Vapour pressure of solution $\left(\mathrm{P}_{\mathrm{A}}\right)$ $$ =59.724 \mathrm{~mm} \text { of } \mathrm{Hg} $$

Vapour pressure of pure water $\left(\mathrm{P}_{\mathrm{A}}^{\circ}\right)$ $$ =60.000 \mathrm{~mm} \text { of } \mathrm{Hg} $$

Also, $0.1 \mathrm{~mol}$ of an ionic solid is dissolved in $1.8 \mathrm{~kg}$ of water and salt remains $90 \%$ dissocated in the solution.

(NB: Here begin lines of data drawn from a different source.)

(** Whether [path.glob(pattern + ext)] yields [p], for the patterns
    ['*'] ([recursive = false]: the entries of [root]) and ['**/*']
    ([recursive = true]: the entries of [root] and of the directories
    below it). *)
Definition glob_match
    (root : path) (recursive : bool) (ext : string) (p : path) : bool :=
  match PurePath.strip_prefix root p with
  | Some [] | None => false
  | Some (c :: rel) =>
      (recursive || bool_decide (rel = []))
      && Str.ends_with (PurePath.name p) ext
  end.

(** [path.glob(f"{pattern}{ext}")], in no particular order. *)
Definition glob
    (root : path) (recursive : bool) (ext : string) (fs : filesystem)
    : list path :=
  if FS.is_dir root fs then
    filter (λ p, Is_true (glob_match root recursive ext p))
           (map_to_list fs).*1
  else [].

Definition find_images
    (root : path) (recursive : bool) (fs : filesystem) : list path :=
  if FS.is_file root fs then
    if supported (Str.lower (PurePath.suffix root)) then [root] else []
  else
    let images :=
      foldl (λ images ext,
               (images ++ glob root recursive ext fs)
               ++ glob root recursive (Str.upper ext) fs)
            [] SUPPORTED_FORMATS in
    merge_sort (λ p q, Is_true (path_leb p q)) (remove_dups images).

(** The names that are a supported extension, in lower or in upper case,
    and nothing else: [".png"], [".JPG"]. *)
Definition bare_extension (name : string) : bool :=
  bool_decide
    (name ∈ SUPPORTED_FORMATS ++ (Str.upper <$> SUPPORTED_FORMATS)).

(** The parsed command line. *)
Record arguments := {
  arg_input : option path;
  arg_output : option path;
  arg_quality : Z;
  arg_recursive : bool;
  arg_scale : Q;
  arg_keep_structure : bool;
  arg_no_delete : bool
}.

(** How a run ends: [sys.exit(code)], the end of [main] after the
    summary line with its two counters, or an exception that nothing
    caught (the interpreter prints the traceback; the exit code is 1). *)
Inductive run_end :=
  | Exit (code : Z)
  | Done (success_count fail_count : nat)
  | Uncaught (e : exn).

Definition exit_code (r : run_end) : Z :=
  match r with
  | Exit code => code
  | Done _ _ => 0
  | Uncaught _ => 1
  end.

(** One turn of the loop of [main], after [process_file] returned. *)
Definition tally (counts : nat * nat) (result : bool * message)
    : nat * nat :=
  if result.1 then (S counts.1, counts.2) else (counts.1, S counts.2).

(** The loop [for image in images: ...] of [main]. *)
Fixpoint process_images
    (images : list path) (a : arguments) (output : option path)
    (base_input : path) (delete_on_success : bool) (counts : nat * nat)
    (fs : filesystem) : run_end * filesystem :=
  match images with
  | [] => (Done counts.1 counts.2, fs)
  | image :: images' =>
      match process_file image output (arg_quality a) (arg_scale a)
              (arg_keep_structure a) (Some base_input)
              delete_on_success fs with
      | (Ok result, fs') =>
          process_images images' a output base_input delete_on_success
            (tally counts result) fs'
      | (Raise e, fs') => (Uncaught e, fs')
      end
  end.
(** * Barcode trimmer: the classification engine of
      [barcode_trimmer_streamlit_app.py], embedded and verified.

    Python [str] values are modelled as [string] (ASCII text), Python lists
    as [list], the scoring integers as [Z] and the counters as [nat].
    The three third-party libraries the program calls (pathlib, Biopython,
    parasail) are interfaces of the model: the classifier is written in a
    section over them, and a reference instance is given next to it.
    The progress display ([progress_placeholder], and the first counting
    pass of the fallback that only feeds it) and the two timestamps of the
    log are not modelled. *)

From Stdlib Require Import ZArith List String Ascii Bool Arith Lia Setoid.
From Stdlib Require Import Permutation DecimalString DecimalNat.
Import ListNotations.

Open Scope string_scope.

(** ** Python string primitives *)

Module PyStr.

Definition LF : ascii := "010"%char.

(** [str.isspace] on the ASCII range: TAB..CR, FS..US and the blank. *)
Definition is_space (c : ascii) : bool :=
  let n := nat_of_ascii c in
  (((9 <=? n) && (n <=? 13)) || ((28 <=? n) && (n <=? 32)))%nat.

Fixpoint lstrip (s : string) : string :=
  match s with
  | EmptyString => EmptyString
  | String c s' => if is_space c then lstrip s' else s
  end.

Fixpoint rstrip (s : string) : string :=
  match s with
  | EmptyString => EmptyString
  | String c s' =>
      match rstrip s' with
      | EmptyString => if is_space c then EmptyString else String c EmptyString
      | r => String c r
      end
  end.

(** [s.strip()] *)
Definition strip (s : string) : string := rstrip (lstrip s).

(** [s.split('\n')]: never the empty list. *)
Fixpoint split_lines (s : string) : list string :=
  match s with
  | EmptyString => [EmptyString]
  | String c s' =>
      if Ascii.eqb c LF then EmptyString :: split_lines s'
      else match split_lines s' with
           | [] => [String c EmptyString]
           | l :: ls => String c l :: ls
           end
  end.

(** ['\n'.join(ls)] *)
Definition join_lines (ls : list string) : string :=
  String.concat (String LF EmptyString) ls.

Definition upper_char (c : ascii) : ascii :=
  let n := nat_of_ascii c in
  if ((97 <=? n) && (n <=? 122))%nat then ascii_of_nat (n - 32) else c.

(** [s.upper()] *)
Fixpoint upper (s : string) : string :=
  match s with
  | EmptyString => EmptyString
  | String c s' => String (upper_char c) (upper s')
  end.

Definition lower_char (c : ascii) : ascii :=
  let n := nat_of_ascii c in
  if ((65 <=? n) && (n <=? 90))%nat then ascii_of_nat (n + 32) else c.

(** [s.lower()] *)
Fixpoint lower (s : string) : string :=
  match s with
  | EmptyString => EmptyString
  | String c s' => String (lower_char c) (lower s')
  end.

(** [s.startswith(p)] *)
Definition startswith (s p : string) : bool := String.prefix p s.

(** Truth value of a string: [if s:] *)
Definition truthy (s : string) : bool :=
  match s with EmptyString => false | _ => true end.
(** No message, or one without a recognized prefix: the questions, then
    one commit with a message that is not empty. *)
Lemma mainMessage_prompted (args : list string) (w : world) :
  (forall message type, hd_error args = Some message -> Cli.recognized message <> Some type) ->
  exists pre,
    Forall typing pre /\
    (JS.truthy (hd_error args) = false -> In (AskInput Cli.msgCommitMessage) pre) /\
    (JS.truthy (hd_error args) = false /\ Cli.mainMessage version args w = (pre, Pending) \/
     exists c msg tail,
       In c Cli.choices /\ msg <> "" /\
       (pre = [] /\ hd_error args = Some msg \/
        In (AskInput Cli.msgCommitMessage) pre /\ In msg (typed w)) /\
       Cli.mainMessage version args w =
         ((pre ++ AskList Cli.msgCommitType c ::
             Exec (Cli.commitCommand (formatted c) msg) :: tail)%list, Done tt) /\
       Forall reporting tail /\
       (child_error (shell w (Cli.commitCommand (formatted c) msg)) <> None ->
        exists a, In (ConsoleError a) tail)).
Proof.
  intros Hn. unfold Cli.mainMessage.
  destruct (prompt_run args w) as [pre [Hpre [Hask P]]].
  exists pre. split; [exact Hpre|].
  destruct (JS.truthy (hd_error args)) eqn:T; cbn [negb].
  - (* a message on the command line *)
    destruct (hd_error args) as [m|] eqn:Ha; [|discriminate].
    assert (Hm : m <> "").
    { cbn [JS.truthy] in T. destruct (String.eqb_spec m ""); [discriminate|assumption]. }
    assert (W : Cli.when args = false).
    { unfold Cli.when. rewrite Ha, T. cbn [negb orb].
      destruct args; [discriminate|reflexivity]. }
    cbn [JS.template].
    destruct (Cli.recognized m) as [type|] eqn:R.
    { exfalso. exact (Hn m type eq_refl R). }
    split; [discriminate|].
    destruct P as [[W' _]|[c [Hc [[_ [E P]]|[W' _]]]]]; try congruence.
    subst pre. right.
    destruct (makeCommit_run version c m w) as [tail [Em [Ht He]]].
    exists c, m, tail. split; [exact Hc|split; [exact Hm|split; [left; split; reflexivity|]]].
    split; [|split; [exact Ht|exact He]].
    rewrite (bind_done _ _ w _ _ P). cbn [Cli.commitType]. rewrite Em. reflexivity.
  - (* no message: it is asked for *)
    assert (W : Cli.when args = true).
    { unfold Cli.when. rewrite T. reflexivity. }
    split; [intros _; exact (Hask W)|].
    destruct P as [[_ P]|[c [Hc [[W' _]|[_ [line [Hl [Hin P]]]]]]]]; try congruence.
    + left. split; [reflexivity|]. apply bind_pending. exact P.
    + right.
      destruct (makeCommit_run version c line w) as [tail [Em [Ht He]]].
      exists c, line, tail.
      split; [exact Hc|split; [exact Hl|split; [right; split; [exact (Hask W)|exact Hin]|]]].
      split; [|split; [exact Ht|exact He]].
      rewrite (bind_done _ _ w _ _ P). cbn [Cli.commitType Cli.commitMessage JS.template].
      rewrite Em. cbn [trace result fst snd]. rewrite <- app_assoc. reflexivity.
Qed.

(** The listing of the staged files spawns one child and never waits. *)
Lemma getStagedFiles_run (w : world) :
  Cli.getStagedFiles w =
  ([Exec Cli.cmdStaged],
   match child_error (shell w Cli.cmdStaged) with
   | None => Done (JS.split JS.newline (JS.trim (child_stdout (shell w Cli.cmdStaged))))
   | Some err =>
       match code err with
       | CodeNum 1 => Done []
       | _ => Thrown err
       end
   end).
Proof.
  unfold Cli.getStagedFiles, try_catch, bind. rewrite exec_run.
  destruct (child_error (shell w Cli.cmdStaged)) as [err|]; [|reflexivity].
  destruct (code err) as [n| |]; try reflexivity.
  destruct n as [|p|p]; try reflexivity.
  destruct p; reflexivity.
Qed.

Lemma mainManyFiles_run (stagedFiles args : list string) (w : world) :
  Cli.mainManyFiles version stagedFiles args w =
  if (Cli.STAGED_FILES_WARNING_THRESHOLD <? length stagedFiles)%nat
     && negb (confirm w (Cli.msgManyFiles (length stagedFiles)))
  then ((gate2 stagedFiles w ++ [ConsoleLog [Str Cli.msgCanceled]])%list, Done tt)
  else ((gate2 stagedFiles w ++ trace (Cli.mainMessage version args w))%list,
        result (Cli.mainMessage version args w)).
Proof.
  unfold Cli.mainManyFiles, gate2.
  destruct (Cli.STAGED_FILES_WARNING_THRESHOLD <? length stagedFiles)%nat; cbn [andb].
  - unfold Cli.confirmCommitHasManyFiles.
    rewrite (bind_done _ _ w _ _ eq_refl).
    destruct (confirm w (Cli.msgManyFiles (length stagedFiles))); reflexivity.
  - apply run_eta.
Qed.
(** X25. [RevealSecret] checks the passphrase before it touches the view
    count: a request without passphrase gets 400, and a request for a
    live secret with a passphrase other than the stored one gets 403; in
    both cases the store is exactly as before, no view is used. *)
Theorem api_reveal_wrong_passphrase `{AEAD} (σ : MemoryStore.State) id p s
    passphrase now1 now2 :
  MemoryStore.secrets σ ≫= (.!! id) = Some p ->
  MemoryStore.heap σ !! p = Some s ->
  now1 <= ExpiresAt s -> CurrentViews s < MaxViews s ->
  passphrase <> Passphrase s ->
  api.RevealSecret id "" now1 now2 σ
    = (Ok (api.error_ 400 "passphrase is required"), σ) /\
  (passphrase <> "" ->
   api.RevealSecret id passphrase now1 now2 σ
     = (Ok (api.error_ 403 "invalid passphrase"), σ)).
Proof.
  intros Hid Hp Hnow Hv Hne. split; [done|]. intros Hnon.
  unfold api.RevealSecret. rewrite bool_decide_eq_false_2 by done.
  unfold observe, mbind, M_bind, bind, mret, M_ret, ret.
  rewrite (Get_live σ id p s now1 Hid Hp Hnow Hv). simpl.
  unfold MemoryStore.deref. rewrite Hp.
  by rewrite bool_decide_eq_true_2.
Qed.

Lemma api_reveal_wrong_passphrase_witness :
  @api.RevealSecret ToyAEAD.aead "abc" "" 10 20 Fixtures.mem1
    = (Ok (api.error_ 400 "passphrase is required"), Fixtures.mem1) /\
  ("guess" <> "" ->
   @api.RevealSecret ToyAEAD.aead "abc" "guess" 10 20 Fixtures.mem1
     = (Ok (api.error_ 403 "invalid passphrase"), Fixtures.mem1)).
Proof.
  apply (@api_reveal_wrong_passphrase ToyAEAD.aead Fixtures.mem1 "abc" 1%positive
           Fixtures.s3 "guess" 10 20); try reflexivity; try (simpl; lia).
  discriminate.
Defined.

So, total number of moles $=0.01+0.09 a$ of non-volatile particles.

Now, mass of water $=1.8 \mathrm{~kg}=1.8 \times 1.8 \times 1000 \mathrm{~g}$

Molar mass of water $=18 \mathrm{~g}$

Moles of water $=\frac{1.8 \times 1000}{18}=100$ moles

Using the colligative property, relative lowering in vapour pressure,

$$ \frac{\mathrm{P}_{\mathrm{A}}^{\circ}-\mathrm{P}_{\mathrm{A}}}{\mathrm{P}_{\mathrm{A}}^{\circ}}=x_{\mathrm{A}} $$

$$ \Rightarrow $$ $\frac{60-59.724}{60} =\frac{0.01+0.09 a}{100} $

$$ \Rightarrow $$ $ \frac{0.276}{60} =\frac{0.01+0.09 a}{100} $

$$ \Rightarrow $$ $ \frac{27.6}{60} =0.01+0.09 a $

$$ \Rightarrow $$ $ 0.46 =0.01+0.09 a $

$$ \Rightarrow $$ $ 0.09 a =0.45 $

$$ \Rightarrow $$ $ a =\frac{0.45}{0.89} $

$$ \Rightarrow $$ $ a =5 $

So, the number of ions present per formula unit of the ionic salt is 5 .